In the children’s sermon we covered chapters 1 and 2. Jonah is called to go to Nineveh- he flees, the storm comes, he is thrown overboard, the fish comes, he prays, and he is spit out. All this was told with a plastic blue whale, a bright green bath toy boat, and a Lego man. The point? God is sovereign, he loves people, and he asks us to do things we don’t necessarily like.

Chapters 3 and 4 were the focus of the sermon. There are two main characters in this tragedy; Jonah and God. Jonah loathes the character of God, saying in frustration, “you are a gracious and compassionate God, slow to anger and abounding in love, a God who relents from sending calamity. Now, O Lord, take my life away…” The tension in this book comes from the fact that Jonah’s character is not gracious, not compassionate, eager in anger, abounding with hatred (Nineveh as the capitol of Assyria was the epitome of everything he despised), and he wanted the annihilation of the city and all its inhabitants.

My preaching focus pointed out the fact that because God’s character and Jonah’s character were different, then God’s agenda (redemption) and Jonah’s agenda (destruction) would be opposed to one another. God illustrated this tension of character and agenda to Jonah through the lived parable of the vine (see picture above). This is an important idea for our own life of discipleship. Where our character differs from the character of Christ (it most certainly will differ in many areas) then our agendas will be different. So whose agenda drives our day to day? Are we living life asleep on a boat sailing away from God’s purposes or are we being led by God’s compassion to be agents of redemption?

I used Luke 9:51- 62 as the bridge between Jonah’s relationship with God and our walk with Christ. Here James and John want to call down fire from heaven to destroy some people (“the Jonah syndrome”) who won’t let them spend the night. Jesus rebukes them- different characters, different agendas. And in the very next periscope we see three would-be followers of Jesus whose agendas get in the way of Christ’s call on their lives.

So often we have agendas for our lives and futures that are based more on the ideals of the American Dream than on the eternal principles of the Kingdom of God. Like Jonah we like the idea of beings God's people but we want to define what that looks like. For Jonah that meant despising people God loved. For the Rich Young Ruler that meant holding on to the things of this world rather than letting them go in order to follow Jesus. What is your agenda? What is God’s agenda? Whose agenda wins out?

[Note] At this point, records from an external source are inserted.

(** C3: what is executed was approved and recorded.  Every executed request is
    the request of a stored version whose status approves exactly its current
    specification (same digest; approved, or marked ManualApprovalRequired with
    an approver named), and before the call a version with that specification
    was stored in phase Executing under the execution ID of the request. *)
Theorem executed_request_approved w0 origin w r :
  initial w0 origin -> rtc (astep decides cfg) w0 w -> r ∈ aw_executed w ->
  exists v ap, v ∈ aw_history w /\ st_Approval (act_Status v) = Some ap /\
    ap_ActionDigest ap = agentActionSpecDigest (act_Spec v) /\
    (ap_Approved ap = true \/
     (ap_Source ap = "ManualApprovalRequired" /\ as_ApprovedBy (act_Spec v) <> "")) /\
    r = executionRequest v ap /\
    exists u e, u ∈ aw_history w /\ act_Spec u = act_Spec v /\ act_Phase u = PhaseExecuting /\
      st_Execution (act_Status u) = Some e /\ ex_ExecutionID e = xq_ExecutionID r.
Proof.
  intros H0 H Hr.
  destruct (inv_justified decides origin w (reachable_inv decides cfg origin w0 w H0 H) r Hr)
    as (v & ap & u & Hv & Happ & Hap & -> & Hu & Hsp & Hp & e & He & Hid).
  exists v, ap. unfold isAgentActionApproved in Happ. rewrite Hap in Happ.
  destruct (String.eqb_spec (ap_ActionDigest ap) (agentActionSpecDigest (act_Spec v))) as [Hdig|]; [|done].
  split_and!; [done..| |done|].
  - simpl in Happ. destruct (ap_Approved ap); [by left|right].
    apply andb_true_iff in Happ as [??]. by go_bool.
  - exists u, e. done.
Qed.

(** An action is only ever deleted by the reconciler when it is Succeeded,
    Failed or Rejected, its TTL is not zero, it carries no retain annotation,
    and its recorded finish time plus the TTL lies strictly in the past. *)
Theorem action_deleted_only_expired w0 origin w a t :
  initial w0 origin -> rtc (astep decides cfg) w0 w -> (a, t) ∈ aw_deletes w ->
  act_Phase a ∈ [PhaseSucceeded; PhaseFailed; PhaseRejected] /\
  as_TTLSeconds (act_Spec a) <> 0 /\ om_Annotations (act_Meta a) !! annotationRetain = None /\
  exists f, st_FinishedAt (act_Status a) = Some f /\
    time_add f (seconds (as_TTLSeconds (act_Spec a))) < t.
Proof.
  intros H0 H Hd. destruct (inv_deletes decides origin w (reachable_inv decides cfg origin w0 w H0 H) a t Hd) as (Ht & ? & ? & ?).
  split_and!; [|done..]. unfold terminal in Ht. rewrite !orb_true_iff, !String.eqb_eq in Ht.
  rewrite !elem_of_cons. tauto.
Qed.

End ActionProperties.

(** ** Examples *)

Section Witnesses.
#[local] Existing Instance plain_tables.
#[local] Existing Instance plain_digest.
#[local] Existing Instance label_subset.
#[local] Existing Instance plain_references.

Definition sample_spec (ttl : Z) : AgentActionSpec :=
  mkAgentActionSpec sample_target "gitops.createPullRequest" ∅ "alice" "" ttl 60 [].
Definition sample_approval (ttl : Z) : AgentActionApprovalStatus :=
  mkApprovalStatus true "policy" "GuardrailsAutoApproval" (agentActionSpecDigest (sample_spec ttl)) 1
    None None None "".
Definition sample_status (phase : string) (ttl : Z) (finished : option time) : AgentActionStatus :=
  mkAgentActionStatus (mkResourceStatus phase "" 1 5) finished (Some (sample_approval ttl)) None None None None.
Definition sample_action (phase : string) (ttl : Z) (finished : option time) : AgentAction :=
  mkAgentAction (sample_meta "prod" "web-action") (sample_spec ttl) (sample_status phase ttl finished).
Definition sample_world (a : AgentAction) (now : time) : aworld := mkAWorld (Some a) [a] now [] 0 [] [].
Definition sample_config : ActionConfig := mkActionConfig true true true true true.

(** One reconcile of the action with the honest server. *)
Definition reconciled (w : aworld) : aworld :=
  (run honest (reconcileAction sample_config "prod" "web-action") w).2.
Definition after_reconciles (a : AgentAction) (now : time) : aworld := reconciled (reconciled (sample_world a now)).

Lemma sample_initial a now : initial (sample_world a now) (st_Approval (act_Status a)).
Proof. by exists a. Qed.

Lemma after_reconciles_reachable decides a now :
  rtc (astep decides sample_config) (sample_world a now) (after_reconciles a now).
Proof. eapply rtc_l; [apply honest_step|]. apply rtc_once, honest_step. Qed.

(** The plan's reconciler records an evaluation in the status of the stored version. *)
Definition decide_next (w : aworld) (cur : AgentAction) (evaluation : PolicyEvaluation) : aworld :=
  did_decide (store w (next_version w cur (decidedActionStatus cur evaluation (aw_clock w))))
    (decidedApproval cur evaluation (aw_clock w)).
Definition decided (evaluation : PolicyEvaluation) (w : aworld) : aworld :=
  match aw_stored w with
  | Some cur =>
      if fresh_test w (next_version w cur (decidedActionStatus cur evaluation (aw_clock w)))
      then decide_next w cur evaluation else w
  | None => w
  end.

Lemma fresh_test_ok w a : fresh_test w a = true -> fresh w a.
Proof.
  unfold fresh_test. rewrite forallb_forall. intros H b Hb%list_elem_of_In. specialize (H b Hb). by go_bool.
Qed.

Lemma decided_step (decides : PolicyEvaluation -> Prop) evaluation w :
  decides evaluation -> rtc (astep decides sample_config) w (decided evaluation w).
Proof.
  intros Hd. unfold decided. destruct (aw_stored w) as [cur|] eqn:Hc; [|done].
  destruct (fresh_test _ _) eqn:Hf; [|done]. apply rtc_once, step_others.
  apply (decision_recorded _ w cur _ evaluation (aw_clock w)); [done..|by apply fresh_test_ok].
Qed.

(** An action as the plan's reconciler creates it, and what it decides: to approve. *)
Definition created_action : AgentAction :=
  set_status (sample_action "" 0 None)
    (mkAgentActionStatus (mkResourceStatus "" "" 0 0) None None None None None None).
Definition auto_evaluation : PolicyEvaluation :=
  mkPolicyEvaluation (mkApprovalDecision ApprovalAuto "low risk" "policy" "passed") None PolicySourceLegacy 0 None.
Definition decides_auto (e : PolicyEvaluation) : Prop := e = auto_evaluation.

(** Decided and dispatched once, and then decided and dispatched again, as it
    happens when the update of the plan's status fails after the first decision. *)
Definition decided_once : aworld := reconciled (decided auto_evaluation (sample_world created_action 100)).
Definition decided_twice : aworld := reconciled (decided auto_evaluation decided_once).

Lemma decided_once_reachable : rtc (astep decides_auto sample_config) (sample_world created_action 100) decided_once.
Proof. eapply rtc_r; [by apply (decided_step decides_auto)|]. apply honest_step. Qed.

Lemma decided_twice_reachable : rtc (astep decides_auto sample_config) (sample_world created_action 100) decided_twice.
Proof.
  etransitivity; [apply decided_once_reachable|].
  eapply rtc_r; [by apply (decided_step decides_auto)|]. apply honest_step.
Qed.

(** The bound is met: the second decision has the action executed a second time. *)
Example second_decision_executes_again :
  length (aw_executed decided_once) = 1%nat /\ length (aw_executed decided_twice) = 2%nat /\
  length (filter granting (aw_decided decided_twice)) = 2%nat.
Proof. split_and!; vm_compute; reflexivity. Qed.

Definition expired_action : AgentAction := sample_action PhaseSucceeded 1 (Some 5).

Thankfully the God who showed compassion toward the Ninevites and patience with Jonah is both compassionate toward and patient with us. May the truth of the gospel continue to shape our character into that of Christ’s, and with that may our agendas give way to God's call on our lives.

Pastor Scott

1 comment:

  1. Scott, I'm glad that when I miss a sermon, I can hear it here. This is a hard one. For me, I think you summed in up in your prayer when you said, Lord don't let the things I say get in the way of what You want to say. I have to pray, Lord, don't let the things I do get in the way of the things You want do.